Таким образом, если история, рассказанная Феофаном и переданная Илиодором, имеет под собой историческое основание, то вряд ли стоит удивляться тому, что к лету 1906 года Распутин – уже, вероятно, самый влиятельный среди бывавших при дворе божьих людей. Он пользуется явным доверием и симпатией со стороны императорской четы. «Вечером были на Сергиевке и видели Григория!» – упоминает царь 18 июля 1906 года в Дневнике о своей встрече со «старцем» как о событии бесспорно радостном и значимом (об этом свидетельствует восклицательный знак) для себя и своей семьи и не требующим специальных пояснений и напоминаний. Как можно предположить, общение царской четы с Григорием в это время было если и не регулярным, то многократным. Вероятно, встреча с Григорием после многодневного (но никак не многомесячного – иначе эмоциональность восприятия встречи была бы, напротив, приглушена) периода разлуки и вызвала у Николая столь радостный возглас. Менее правдоподобно предположение, что 1 ноября 1905 года Распутин произвел на царя столь глубокое впечатление, что тот хранил его вплоть до середины следующего года, при этом никак не попытавшись снова увидеть так поразившего его божьего человека.
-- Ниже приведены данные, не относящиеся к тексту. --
Lemma step_key k ms w tr w' : world_ok w -> key_ok k ms w -> step w tr w' ->
  key_ok k (more_managers k ms w w') w' /\
  (length (more_managers k ms w w') + mapped k w <= length ms + mapped k w' + events (Removed k) tr.*2)%nat.
Proof.
  intros Hw [K1 K2 K3] Hs. destruct (step_ok w tr w' Hw Hs) as [[W' C'] [A1 A2 A3] Hk Hcs _]. destruct Hw as [W C].
  assert (forall m, is_Some (managers (w_store w) !! m) -> (m < next_ref (w_store w))%nat) as Hold by apply W.
  assert (forall m, is_Some (managers (w_store w) !! m) -> (m ∈ more_managers k ms w w' <-> m ∈ ms)) as Hms.
  { intros m Hm. rewrite more_managers_in. split; [|by left]. intros [|[E1 E2]]; [done|]. destruct (A1 _ _ E2) as [E|]; [congruence|].
    specialize (Hold m Hm). lia. }
  assert (forall k' m, node_map (w_store w') !! k' = Some m -> (m ∈ more_managers k ms w w' <-> k' = k)) as Hmap.
  { intros k' m Hm. destruct (A1 _ _ Hm) as [Hm'|Hn].
    - rewrite Hms; [by apply K2|by eapply wf_map].
    - rewrite more_managers_in. split.
      + intros [Hin|[_ E]]; [specialize (Hold m (K1 m Hin)); lia|]. by apply (wf_key _ W' k' k m).
      + intros ->. right. split; [|done]. destruct (node_map (w_store w) !! k) as [m1|] eqn:E1; [|done].
        destruct (Hk k m1 E1) as [E2|[E2 _]]; [|congruence]. rewrite Hm in E2. injection E2 as <-. specialize (Hold m (wf_map _ W _ _ E1)). lia. }
  split.
  - split; [|done|].
    + intros m [Hin|[_ E]]%more_managers_in; [by apply A3, K1|by eapply wf_map].
    + eapply Forall_impl; [exact Hcs|]. intros c' [Hno|(c & Hin & Ek & Hl)] m Hm; [by destruct (Hno m)|]. rewrite Ek.
      destruct (Hl m Hm) as [Hm'|Hm']; [|by apply Hmap].
      rewrite Hms; [by apply (proj1 (Forall_forall _ _) K3 c Hin)|]. by apply (ck_known _ _ (proj1 (Forall_forall _ _) C c Hin)).
  - unfold more_managers, mapped. destruct (node_map (w_store w) !! k) as [m1|] eqn:E1, (node_map (w_store w') !! k) as [m2|] eqn:E2; cbn [length]; try lia.
    destruct (Hk k m1 E1) as [E3|[_ E3]]; [congruence|lia].
Qed.

Lemma run_key k ms w0 tr w : world_ok w0 -> key_ok k ms w0 -> (length ms <= mapped k w0)%nat -> run w0 tr w ->
  exists ms', key_ok k ms' w /\ (length ms' <= mapped k w + events (Removed k) tr.*2)%nat.
Proof.
  intros Hw Hk Hl. induction 1 as [|tr w1 ev w2 Hr (ms1 & IH1 & IH2) Hs]; [exists ms; split; [done|cbn; lia]|].
  destruct (run_ok _ _ _ Hw Hr) as (Hw1 & _ & _). destruct (step_key k ms1 w1 ev w2 Hw1 IH1 Hs) as [H1 H2].
  eexists. split; [exact H1|]. rewrite fmap_app, events_app. lia.
Qed.

Lemma key_start k w : wf (w_store w) -> w_clients w = [] -> key_ok k (option_list (node_map (w_store w) !! k)) w /\
  length (option_list (node_map (w_store w) !! k)) = mapped k w.
Proof.
  intros [W1 W2 W3] Hc. split; [split|].
  - intros m Hm. destruct (node_map (w_store w) !! k) as [m'|] eqn:E; cbn in Hm; [|set_solver]. apply list_elem_of_singleton in Hm as ->. by eapply W2.
  - intros k' m Hm. split.
    + destruct (node_map (w_store w) !! k) as [m'|] eqn:E; cbn; [|set_solver]. intros ->%list_elem_of_singleton. by eapply W3.
    + intros ->. rewrite Hm. cbn. by apply list_elem_of_singleton.
  - by rewrite Hc.
  - unfold mapped. by destruct (node_map (w_store w) !! k).
Qed.

(** ** The requests that are upstream for a key *)

(** The manager with whose gate a request is upstream. *)
Definition held (c : Client) : option nat :=
  match c_phase c with
  | Asking pc _ => granted pc
  | Idle | Answering _ => if rq_is_upstream_add (c_request c) then hcf_manage (c_request c) else None
  end.
Definition upstream_for (k : list Z) (cs : list Client) : nat := length (filter (fun c => key_of c = k /\ is_Some (held c)) cs).

Lemma held_holder c m : held c = Some m -> holder m c = true /\ knows c m.
Proof.
  unfold held, holder, holds, knows. destruct (c_phase c) as [|pc l|st]; cbn.
  1,3: destruct (rq_is_upstream_add _); [|done]; intros ->; split; [by apply bool_decide_eq_true|by left].
  intros E. split; [by apply bool_decide_eq_true|]. right. destruct pc; try done. cbn in E. by destruct (a_is_upstream _).
Qed.

Lemma sum_add {A} (f g : A -> nat) l : sum_list_with (fun x => f x + g x)%nat l = (sum_list_with f l + sum_list_with g l)%nat.
Proof. induction l as [|x l IH]; cbn; lia. Qed.
Lemma sum_eq {A} (f g : A -> nat) l : (forall x, f x = g x) -> sum_list_with f l = sum_list_with g l.
Proof. intros Hfg. induction l as [|x l IH]; cbn; [done|]. by rewrite Hfg, IH. Qed.
Lemma sum_le {A} (f g : A -> nat) l : (forall x, f x <= g x)%nat -> (sum_list_with f l <= sum_list_with g l)%nat.
Proof. intros Hfg. induction l as [|x l IH]; cbn; [lia|]. specialize (Hfg x). lia. Qed.
Lemma sum_in {A} (f : A -> nat) l x : x ∈ l -> (f x <= sum_list_with f l)%nat.
Proof. induction 1 as [x l|x y l Hx IH]; cbn; lia. Qed.

Lemma upstream_holders k ms cs : Forall (fun c => forall m, knows c m -> (m ∈ ms <-> key_of c = k)) cs ->
  (upstream_for k cs <= sum_list_with (fun m => holders m cs) ms)%nat.
Proof.
  unfold upstream_for. induction 1 as [|c cs Hc Hcs IH]; [cbn; lia|].
  assert (forall m, holders m (c :: cs) = Nat.b2n (holder m c) + holders m cs)%nat as E.
  { intros m. unfold holders. rewrite filter_cons. destruct (holder m c); cbn [Nat.b2n]; case_decide; done || cbn [length]; lia. }
  assert (sum_list_with (fun m => holders m (c :: cs)) ms = sum_list_with (fun m => Nat.b2n (holder m c) + holders m cs)%nat ms) as ->.
  { by apply sum_eq. }
  rewrite sum_add, filter_cons. case_decide as Hd; [|lia]. destruct Hd as [Hk [m Hm]]. destruct (held_holder c m Hm) as [Hh Hkn].
  pose proof (sum_in (fun m => Nat.b2n (holder m c)) ms m (proj2 (Hc m Hkn) Hk)) as Hs. cbn beta in Hs. rewrite Hh in Hs. cbn [Nat.b2n length] in *. lia.
Qed.
End world.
По этой же причине вряд ли верно предположение о том, что в период с ноября 1905 по июль 1906 года Николай и Александра довольствовались лишь «распутинианой» из уст Милицы и Станы. Куда надежней допустить, что если интерес с Григорию возник сразу же, то есть еще в ноябре 1905 года, то вскоре неизбежно должно было начаться и его общение с царской семьей.
Таким образом, октябрьское свидание 1906 года, состоявшееся после того, как Распутин телеграфировал на высочайшее имя о своем желании преподнести царям икону Святого Праведника Симеона Верхотурского, не явилось, вопреки мнению А. Н. Боханова и Э. С. Радзинского, ключевым моментом в истории восхождения «старца» к вершинам самодержавной пирамиды.
Вот как выглядит эта встреча в описании самого царя: «13-го октября. Пятница. … В 6 1/4 часа к нам приехал Григорий, он привез икону Св. Симеона Верхотурского, видел детей и поговорил с ними до 7 1/2 »46. Итак, царь вновь пишет о Григории как об очень хорошо знакомом всем членам семьи человеке. Кроме того, если внимательно вглядеться в эту запись, становится ясно, что занесения в Дневник встреча с Григорием удостоилась не в связи с самим фактом того, что она произошла, а в связи с особо торжественным и утверждающим духовный авторитет божия человека Григория контекстом – поднесением им иконы Св. Симеона Верхотурского.
При этом о встрече Григория с детьми Николай пишет как о вполне рутинном событии. Ясно, что если бы эта беседа случилась впервые, царь должен был бы дать хоть какую-то оценку ее итогам. Однако он просто пишет о ней как о чем-то вполне обычном и не требующем комментариев. А ведь до этого в царском Дневнике о встречах «старца» с детьми не упоминалось ни разу. Данное обстоятельство, как представляется, также свидетельствует о том, что далеко не все встречи царской семьи с Распутиным находили свое отражение в Дневнике Николая.
Этот же вывод напрашивается и в связи с третьим за 1906 год упоминанием царского Дневника о Распутине, от 9 декабря: «Обедали Милица и Стана. Весь вечер они рассказывали нам о Григории»47. Данная запись, как нетрудно понять, также сделана именно потому, что произошло нечто важное, подтверждающее духовные добродетели хорошо знакомого Николаю человека по имени Григорий.
Логично допустить, что в данный отрезок времени царь «невольно» отмечал в своем Дневнике не встречи с Распутиным как таковые, но лишь те моменты, в которые он получал различные подтверждения (включая чисто эмоциональные) того, что Григорий и вправду божий человек.